Genus Ethmocardium White.
1880. Proc. U.S. Nat. Mus. 2: 292.
Genotype (o.d.): Cardium whitei Dall. Upper Cret., Colorado and Montana. Figured (as speciosum M. & H.) by Meek, U.S.G.S. Territ., vol. ix, Pl. 37, Figs. 4, a, b, c.
Ethmocardium woodsi n.sp. (Plate 36, Fig. 21.)
1917. Cardium sp. 2. Woods, N.Z. Geol. Surv. Pal. Bull. 4: 33, Pl. 18, Figs. 4, 5.

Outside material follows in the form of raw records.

(* ===== verification/SqlValues.v ===== *)
(** * Values in the columns of the SQL stores

    Durations as milliseconds and the instants at readings of a database's
    clock, with the lemmas the simulations of both stores share. *)
From S2P Require Import Prelude Core.

(** [d.Milliseconds()], and a number of milliseconds as a Duration *)
Definition Milliseconds (d : duration) : Z := Z.quot d millisecond.
Definition of_ms (n : Z) : duration := n * millisecond.

(** A number a column of 64 bits keeps: below [2^63]. *)
Definition small (z : Z) : Prop := 0 ≤ z ≤ max_int64.

(** The instant at a reading of the clock of the database. *)
Definition ms_time (n : Z) : time := unix_epoch + of_ms n.

Lemma small_int64 z : small z → int64 z = z.
Proof. unfold small. intros H. apply int64_small. unfold min_int64. lia. Qed.

Lemma small_u64 z : small z → u64 z = z.
Proof. unfold small, max_int64. intros H. apply u64_small. unfold is_u64, two64. lia. Qed.

Lemma int64_eq_small z n : is_u64 z → small n → int64 z = n ↔ z = n.
Proof.
  intros Hz Hn. split.
  - intros H. rewrite <- (u64_small z Hz), <- (u64_int64 z), H. by apply small_u64.
  - intros ->. by apply small_int64.
Qed.

Lemma Milliseconds_of_ms n : Milliseconds (of_ms n) = n.
Proof. unfold Milliseconds, of_ms, millisecond. by rewrite Z.quot_mul. Qed.

(** Readings of the clock lie between [base] and [base + span]: differences
    of two of them are Durations. *)
Class Clock : Type := { base : Z; base_nonneg : 0 ≤ base }.
Definition span : Z := 9000000000000.

Lemma ms_Sub `{C : Clock} a b : base ≤ b ≤ a → a ≤ base + span → time_Sub (ms_time a) (ms_time b) = of_ms (a - b).
Proof. unfold time_Sub, ms_time, of_ms, span, millisecond, min_int64, max_int64. lia. Qed.

Lemma ms_time_nonzero n : 0 ≤ n → time_IsZero (ms_time n) = false.
Proof. unfold time_IsZero, ms_time, of_ms, unix_epoch, second, millisecond. intros. apply Z.eqb_neq. lia. Qed.

Lemma ms_time_lt a b : ms_time a < ms_time b ↔ a < b.
Proof. unfold ms_time, of_ms, millisecond. lia. Qed.

Lemma ms_time_le a b : ms_time a ≤ ms_time b ↔ a ≤ b.
Proof. unfold ms_time, of_ms, millisecond. lia. Qed.

Lemma ms_time_Add a b : time_Add (ms_time a) (of_ms b) = ms_time (a + b).
Proof. unfold time_Add, ms_time, of_ms. lia. Qed.

(** The answers of a store to calls at readings of the clock *)
Fixpoint answers {Call Answer S : Type} (call : Z → Call → S → Answer * S) (cs : list (Z * Call)) (s : S) : list Answer :=
  match cs with
  | [] => []
  | (now, c) :: cs => let '(a, s) := call now c s in a :: answers call cs s
  end.
(* ===== verification/ProjStore.v ===== *)
(** * What a projection persists ([projection/store.go])

    The data a projection [Store] keeps, and the fencing contract a lease
    stands for. *)
From S2P Require Import Prelude Core.

Record Checkpoint : Type := mkCheckpoint {
  Position : Z;
  cp_Version : Z;
  ReplayUntil : Z;
  Fingerprint : string;
}.

Inductive Phase : Type := Starting | Standby | CatchingUp | Live | Stalled | OtherPhase (n : Z).

#[export] Instance Phase_eq_dec : EqDecision Phase.
Proof. solve_decision. Defined.

Definition Phase_String (p : Phase) : string :=
  match p with
  | Starting => "starting"
  | Standby => "standby"
  | CatchingUp => "catching_up"
  | Live => "live"
  | Stalled => "stalled"
  | OtherPhase _ => "unknown"
  end.

Record Status : Type := mkStatus {
  st_Phase : Phase;
  st_Position : Z;
  st_Head : Z;
  st_Version : Z;
  st_LastError : string;
  st_Owner : string;
  st_Segment : Z;
  st_Age : duration;
  st_ReplayUntil : Z;
  st_ClaimTTL : duration;
  st_RebuildRequested : bool;
}.

Record Lease : Type := mkLease {
  l_Name : string;
  l_Segment : Z;
  l_Owner : string;
  l_Epoch : Z;
}.

Record Instance_ : Type := mkInstance {
  in_Owner : string;
  in_Version : Z;
  in_Segments : Z;
  in_Age : duration;
}.

Record DeadLetter : Type := mkDeadLetter {
  dl_Position : Z;
  dl_StreamID : string;
  dl_EventType : string;
  dl_Error : string;
}.

Record Replay : Type := mkReplay {
  rp_Number : Z;
  rp_StreamID : string;
  rp_Segment : Z;
}.

#[export] Instance Lease_eq_dec : EqDecision Lease.
Proof. solve_decision. Defined.

(** ** Dead letters are kept in the order of their positions *)

(** [slices.BinarySearchFunc] on a sorted list, then [slices.Insert]. *)
Fixpoint insert_dead_letter (d : DeadLetter) (ds : list DeadLetter) : list DeadLetter :=
  match ds with
  | [] => [d]
  | e :: ds => if dl_Position e <? dl_Position d then e :: insert_dead_letter d ds else d :: e :: ds
  end.

Definition by_position (a b : DeadLetter) : Prop := dl_Position a ≤ dl_Position b.

Lemma insert_dead_letter_perm d ds : insert_dead_letter d ds ≡ₚ d :: ds.
Proof.
  induction ds as [|e ds IH]; simpl; [done|]. destruct (_ <? _); [|done]. rewrite IH. constructor.
Qed.

Lemma insert_dead_letter_sorted d ds :
  StronglySorted by_position ds → StronglySorted by_position (insert_dead_letter d ds).
Proof.
  induction 1 as [|e ds Hs IH Hf]; simpl; [repeat constructor|].
  destruct (Z.ltb_spec (dl_Position e) (dl_Position d)).
  - constructor; [done|]. rewrite Forall_forall in *. intros x. rewrite insert_dead_letter_perm, elem_of_cons.
    unfold by_position in *. intros [->|Hx]; [lia|auto].
  - constructor; [by constructor|]. rewrite Forall_forall in *. intros x. unfold by_position in *.
    rewrite elem_of_cons. intros [->|Hx]; [lia|]. specialize (Hf x Hx). lia.
Qed.

Lemma insert_dead_letter_last d ds :
  Forall (λ e, dl_Position e < dl_Position d) ds → insert_dead_letter d ds = ds ++ [d].
Proof.
  induction 1 as [|e ds He Hds IH]; simpl; [done|].
  destruct (Z.ltb_spec (dl_Position e) (dl_Position d)); [by rewrite IH|lia].
Qed.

The tubercles that Woods drew attention to and figured are a diagnostic feature. They are cylindrical, flat-topped projections of the matrix on the surface of the internal cast and represent small pits arranged in radial rows on the interior of the shell within the pallial line. They are not the internal reflections of tubercles, on the main radials at all events, because the rows are opposite the rib interstices of the exterior. On the holotype the pits are absent from much of the anterior part of the disc, but on the paratype (Woods, Fig. 4) there are three additional rows anteriorly.

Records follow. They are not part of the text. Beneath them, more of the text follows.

(* ===== verification/Context.v ===== *)
(** * Context values ([context.go], [projection/context.go])

    The values a context carries, keyed by the package's private [ctxKey]
    type: a context is here the map of those keys, each holding a value of
    its dynamic type.  Keys of other packages are of another Go type and
    cannot collide with these. *)
From S2P Require Import Prelude Core ProjStore.

(** [uuid.UUID.String], of google/uuid. *)
Class UUIDString : Type := uuid_String : uuid → string.

Class UUIDLaws (U : UUIDString) : Prop := {
  uuid_String_nonempty u : uuid_String u ≠ "";
  uuid_String_inj u v : uuid_String u = uuid_String v → u = v;
}.

(** A value stored in a context, with its dynamic type. *)
Inductive ctxval : Type :=
| VString (s : string)
| VUUID (u : uuid)
| VUint64 (n : Z)
| VTime (t : time)
| VMap (m : metadata)
| VEnvelope (env : Envelope)
| VReplayUntil (n : Z)
| VSpan (id : Z)
| VLease (l : Lease).

Notation values := (gmap string ctxval).

Definition streamIDKey := "streamID".
Definition aggregateIDKey := "aggregateID".
Definition eventIDKey := "eventID".
Definition versionKey := "version".
Definition globalPositionKey := "global_position".
Definition occurredAtKey := "occurredAt".
Definition metadataKey := "metadata".
Definition correlationIDKey := "correlationID".
Definition causationIDKey := "causationID".
Definition envelopeKey := "envelope".
(** The key of [projection/context.go] is a type of its own. *)
Definition replayUntilKey := "projection.replayUntilKey".
(** So are the keys of the tracer and of [telemetry/projection_store.go]. *)
Definition spanKey := "trace.currentSpanKey".
Definition leaseKey := "telemetry.leaseKey".

Definition WithValue (ctx : values) (key : string) (v : ctxval) : values := <[key := v]> ctx.

Definition WithCorrelationID (ctx : values) (correlationID : string) : values :=
  WithValue ctx correlationIDKey (VString correlationID).

Definition WithCausationID (ctx : values) (causationID : string) : values :=
  WithValue ctx causationIDKey (VString causationID).

Definition WithEnvelope `{UUIDString} (ctx : values) (env : Envelope) : values :=
  let aggregateID := match env_Event env with Some ev => ev_AggregateID ev | None => "" end in
  let ctx := WithValue ctx streamIDKey (VString (StreamID env)) in
  let ctx := WithValue ctx aggregateIDKey (VString aggregateID) in
  let ctx := WithValue ctx eventIDKey (VUUID (EventID env)) in
  let ctx := WithValue ctx versionKey (VUint64 (Version env)) in
  let ctx := WithValue ctx globalPositionKey (VUint64 (GlobalPosition env)) in
  let ctx := WithValue ctx occurredAtKey (VTime (OccurredAt env)) in
  let ctx := WithValue ctx metadataKey (VMap (Metadata env)) in
  let ctx := WithValue ctx envelopeKey (VEnvelope env) in
  let eventID := if bool_decide (EventID env ≠ uuid_Nil) then uuid_String (EventID env) else "" in
  let correlationID := CorrelationID env in
  let correlationID := if bool_decide (correlationID = "") then eventID else correlationID in
  let ctx := WithCorrelationID ctx correlationID in
  WithCausationID ctx eventID.

Definition string_value (v : option ctxval) : string :=
  match v with Some (VString s) => s | _ => "" end.
Definition uint64_value (v : option ctxval) : Z :=
  match v with Some (VUint64 n) => n | _ => 0 end.

Definition envelopeFromContext (ctx : values) : option Envelope :=
  match ctx !! envelopeKey with Some (VEnvelope env) => Some env | _ => None end.
Definition AggregateIDFromContext (ctx : values) : string := string_value (ctx !! aggregateIDKey).
Definition StreamIDFromContext (ctx : values) : string := string_value (ctx !! streamIDKey).
Definition EventIDFromContext (ctx : values) : uuid :=
  match ctx !! eventIDKey with Some (VUUID u) => u | _ => uuid_Nil end.
Definition VersionFromContext (ctx : values) : Z := uint64_value (ctx !! versionKey).
Definition GlobalPositionFromContext (ctx : values) : Z := uint64_value (ctx !! globalPositionKey).
Definition OccurredAtFromContext (ctx : values) : time :=
  match ctx !! occurredAtKey with Some (VTime t) => t | _ => time_zero end.
Definition MetadataFromContext (ctx : values) : metadata :=
  match ctx !! metadataKey with Some (VMap m) => m | _ => None end.
Definition CorrelationIDFromContext (ctx : values) : string := string_value (ctx !! correlationIDKey).
Definition CausationIDFromContext (ctx : values) : string := string_value (ctx !! causationIDKey).

(** ** [projection/context.go] *)
Definition withEnvelope `{UUIDString} (ctx : values) (env : Envelope) (replayUntil : Z) : values :=
  let ctx := WithValue ctx replayUntilKey (VReplayUntil replayUntil) in
  WithEnvelope ctx env.

Definition IsReplaying (ctx : values) : bool :=
  match ctx !! replayUntilKey with
  | Some (VReplayUntil ru) => GlobalPositionFromContext ctx <=? ru
  | _ => false
  end.

(** ** What a handler reads back *)
Ltac ctx_simpl :=
  unfold IsReplaying, withEnvelope, WithEnvelope, WithCorrelationID, WithCausationID, WithValue,
    StreamIDFromContext, AggregateIDFromContext, EventIDFromContext, VersionFromContext,
    GlobalPositionFromContext, OccurredAtFromContext, MetadataFromContext, envelopeFromContext,
    CorrelationIDFromContext, CausationIDFromContext in *;
  repeat first [rewrite lookup_insert_eq | rewrite lookup_insert_ne by discriminate]; simpl.

(** The chain an event belongs to, as [WithEnvelope] passes it on. *)
Definition chain_of `{UUIDString} (env : Envelope) : string :=
  if bool_decide (CorrelationID env ≠ "") then CorrelationID env
  else if bool_decide (EventID env ≠ uuid_Nil) then uuid_String (EventID env) else "".

(** What a handler reads from the context [withEnvelope] built is what the
    envelope carries. *)
Theorem handler_context `{UUIDString} ctx env replayUntil :
  let c := withEnvelope ctx env replayUntil in
  StreamIDFromContext c = StreamID env ∧
  EventIDFromContext c = EventID env ∧
  VersionFromContext c = Version env ∧
  GlobalPositionFromContext c = GlobalPosition env ∧
  OccurredAtFromContext c = OccurredAt env ∧
  MetadataFromContext c = Metadata env ∧
  envelopeFromContext c = Some env ∧
  CausationIDFromContext c = (if bool_decide (EventID env = uuid_Nil) then "" else uuid_String (EventID env)) ∧
  CorrelationIDFromContext c = chain_of env ∧
  IsReplaying c = (GlobalPosition env <=? replayUntil).
Proof.
  intros c. subst c. unfold chain_of.
  split_and!; ctx_simpl; repeat case_bool_decide; done.
Qed.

Dall (1900, pp. 1071, 1072, footnote) has discussed a similar condition that characterises the genus Ethmocardium, based on the West American, Upper Cretaceous Cardium whitei Dall and represented in the Turonian of north-west France by C. alternata d'Orb. A further species, E. welleri Stephenson (1941, p. 195), has been described from the Navarro (Maestrichtian) of Texas.
Woods did not consider the New Zealand material worth naming, but the restricted generic identification that is here made alters the position, so the specific name woodsi is proposed. There are only about 25 radial ribs, which are consequently much broader than those of either of the American species.
The hinge of Ethmocardium does not seem to have been observed.
Height, 12 mm.; length, 12 mm.; inflation (1 valve), 4 mm.
Locality: G.S. 589. Selwyn Rapids. Piripauan, Upper Cretaceous.
Cardium sp. 1, Woods.
1917. N.Z.G.S. Pal. Bull. 4: 33, Pl. 18, Figs. 3a, b.
Locality: G.S. 13. Calcareous conglomerate, Amuri Bluff, Piripauan.
Only the single cast figured by Woods is known. Although the umbo appears to be opisthogyrous, the hinge, as far as can be deter-

mined, is on a Cardiid pattern. It well may be that the internal cast does not show the true twist of the umbones. Retention under Cardium sensu lato seems to be the best course for the present.